Metro Vancouver residents are recycling laggards when it comes to taking back their empty bottles and other deposit containers.

And those in Surrey and Vancouver appear to be the worst of all.

So says Encorp Pacific, the non-profit agency that oversees the Return-It network of depots on behalf of member companies.

The system has an overall beverage container recycling rate of 80.1 per cent across B.C., a number that has improved from 72 per cent in 2006.

But Metro Vancouver is significantly worse than other regions at about 74 per cent, according to Encorp CEO Scott Fraser.

"Surrey and Vancouver are our two biggest challenges in terms of lower recovery rates and the largest numbers of unrecovered containers," Fraser said.

Encorp says recovery rates are also low in the North Shore, Tri Cities and Abbotsford, but relatively high in Langley, New Westminster, Maple Ridge and Delta. (See accompanying charts below.)

An estimated 155 million beverage containers sold in Metro Vancouver each year never make their way back to depots, despite the offer of deposit refunds.

About half the containers that end up unrecycled in landfills are dropped in outdoor garbage containers or come from businesses, institutions or industry, while roughly a quarter each come from single family and multi-family residential.

The business/commercial sector has a container recycling rate of only 58 per cent in Metro, dragging down the region's overall performance.

More cages for deposit containers on the sides of outdoor garbage bins could help binners retrieve and recycle them, Fraser said.

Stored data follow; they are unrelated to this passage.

Lemma ensureServices_ok run test :
  guards ledger (Written None) (ensureServices cfg run test)
    (fun r s => match r with inl _ => True | inr _ => s = Written None end).
Proof.
  unfold ensureServices. destruct (Compiler.CompileServices test run) as [compiled|e].
  2: { eapply guards_seq; [apply transitionTerminal_ledger|done]. }
  eapply (guards_ledger_quiet None).
  { induction (cp_Services compiled) as [|svc svcs IH]; cbn [create_services]; [done|]. gstep. repeat case_match; done. }
  intros [e|]; [done|]. gstep.
  eapply guards_seq; [apply (guards_for_state _ (fun _ s => s = Written None) (fun _ _ => True)); [done|]|].
  { intros rep waiting s _ ->. apply check_replica_ok. }
  intros [x|[|w ws]] s; [done|by intros ->|]. intros ->. case_match; [|done]. gstep. by case_match.
Qed.

End Turn.

(** ** The ledger in terms of the trace *)

Definition note_write (p : option TestRun) (e : event Op) : option TestRun :=
  match status_write e with [(r, None)] => Some r | _ => p end.

(** The last status written successfully. *)
Definition last_write (tr : list (event Op)) : option TestRun := foldl note_write None tr.

(** A read of a Job answers with that Job. *)
Definition honest (e : event Op) : Prop :=
  match e with
  | Ev o r => match o in Op R return R → Prop with
              | GetJob _ k => fun resp => match resp with Ok j => job_key j = k | Err _ => True end
              | _ => fun _ => True
              end r
  end.

Lemma watch_ledger run0 n p tr s :
  Forall honest tr → watch (ledger run0 n) (Written p) tr = Some s → s = Written (foldl note_write p tr).
Proof.
  intros Hh. revert p. induction Hh as [|[R o r] tr He _ IH]; intros p; cbn [watch foldl]; [congruence|].
  destruct o; cbn [ledger]; try (intros H; apply IH in H; exact H).
  - destruct r; intros H; apply IH in H; exact H.
  - destruct r as [j|e]; [|intros H; apply IH in H; exact H]. cbn in He. rewrite bool_decide_eq_true_2 by done.
    intros H; apply IH in H; exact H.
  - destruct (match p with Some r0 => verdict_in run0 n r0 k | None => false end); [|done].
    intros H; apply IH in H; exact H.
Qed.

Lemma watch_app {S} (δ : monitor Op S) s tr1 tr2 s' :
  watch δ s (tr1 ++ tr2) = Some s' → ∃ s1, watch δ s tr1 = Some s1 ∧ watch δ s1 tr2 = Some s'.
Proof.
  revert s. induction tr1 as [|[R o r] tr1 IH]; intros s; cbn; [eauto|]. destruct (δ R s o); [apply IH|done].
Qed.

(** In a parallel run no worker's verdict is lost with its Job: whatever the
    environment answers, whenever one reconcile deletes a Job, the last status it
    had successfully written by then holds a final verdict for the worker that Job
    belongs to (given that reads of Jobs answer with the Job asked for). *)
Theorem worker_Job_deleted_after_verdict `{!Components} cfg run0 spec tr out tr1 k e tr2 :
  resolvedSpecOf run0 = Some spec →
  exec (reconcileParallel cfg run0) tr out →
  tr = tr1 ++ Ev (DeleteJob k) e :: tr2 → Forall honest tr1 →
  ∃ r, last_write tr1 = Some r ∧
    ∃ i, i < length (ParallelWorkers (ts_Parallel spec)) ∧ k = worker_key run0 i ∧
      IsTerminalPhase (worker_phase r i) = true.
Proof.
  intros Hspec Hex -> Hh. set (n := length (ParallelWorkers (ts_Parallel spec))).
  assert (Hg : guards (ledger run0 n) (Written None) (reconcileParallel cfg run0) (fun _ _ => True)).
  { unfold reconcileParallel. rewrite Hspec. case_match; [by apply run_workers_ok|].
    eapply guards_seq; [apply ensureServices_ok|]. intros [x|[]] s; [done|]. intros ->. by apply run_workers_ok. }
  destruct (guards_sound _ _ _ _ _ _ Hg Hex) as (s' & Hw & _).
  apply watch_app in Hw as (s1 & H1 & H2). apply watch_ledger in H1 as ->; [|done].
  cbn [watch ledger] in H2. fold (last_write tr1) in H2. destruct (last_write tr1) as [r|]; [|done].
  destruct (verdict_in run0 n r k) eqn:Ev; [|done]. exists r. split; [done|].
  apply existsb_elem in Ev as (i & Hi%elem_of_seq & Hc). apply andb_prop in Hc as [Hk Ht].
  apply bool_decide_eq_true in Hk. exists i. split_and!; [lia|done..].
Qed.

"We really would like to see recycling containers next to every street garbage bin," Fraser said. "A harried family with three kids with juice containers walking down the street wants to put them in the first thing they see. And if it's a garbage can we lose those containers."

Encorp has begun offering free binner-friendly container recycling receptacles to municipalities that promise to service and clean them. They're designed for areas with high pedestrian traffic.

Fraser said deposits are never paid out on many containers that are put in the blue box curbside recycling system – now overseen by Multi-Material BC – because they're often crushed in mechanized sorting machinery and can't be identified.

Some Metro Vancouver politicians have raised concerns that recycling of glass bottles will decline because MMBC no longer accepts them in the blue box in most municipalities, directing residents to instead bring glass to depots.

Depots also generally do not accept or pay refunds on beverage containers bought in the U.S. because no deposits were paid into Encorp's system to cover their recycling.

Encorp marked 20 years of operating the container deposit system this year and recorded its 15 billionth container recycled in October.

Encorp's statistics don't include beer, wine and spirit bottles and cans.

They come back at much higher recovery rates – more than 92 per cent – under a separate system jointly run by major breweries.

Encorp's Fraser said the disparity in return rates between the two systems is because liquor consumers are accustomed to returning empties when they go to buy more beer or wine.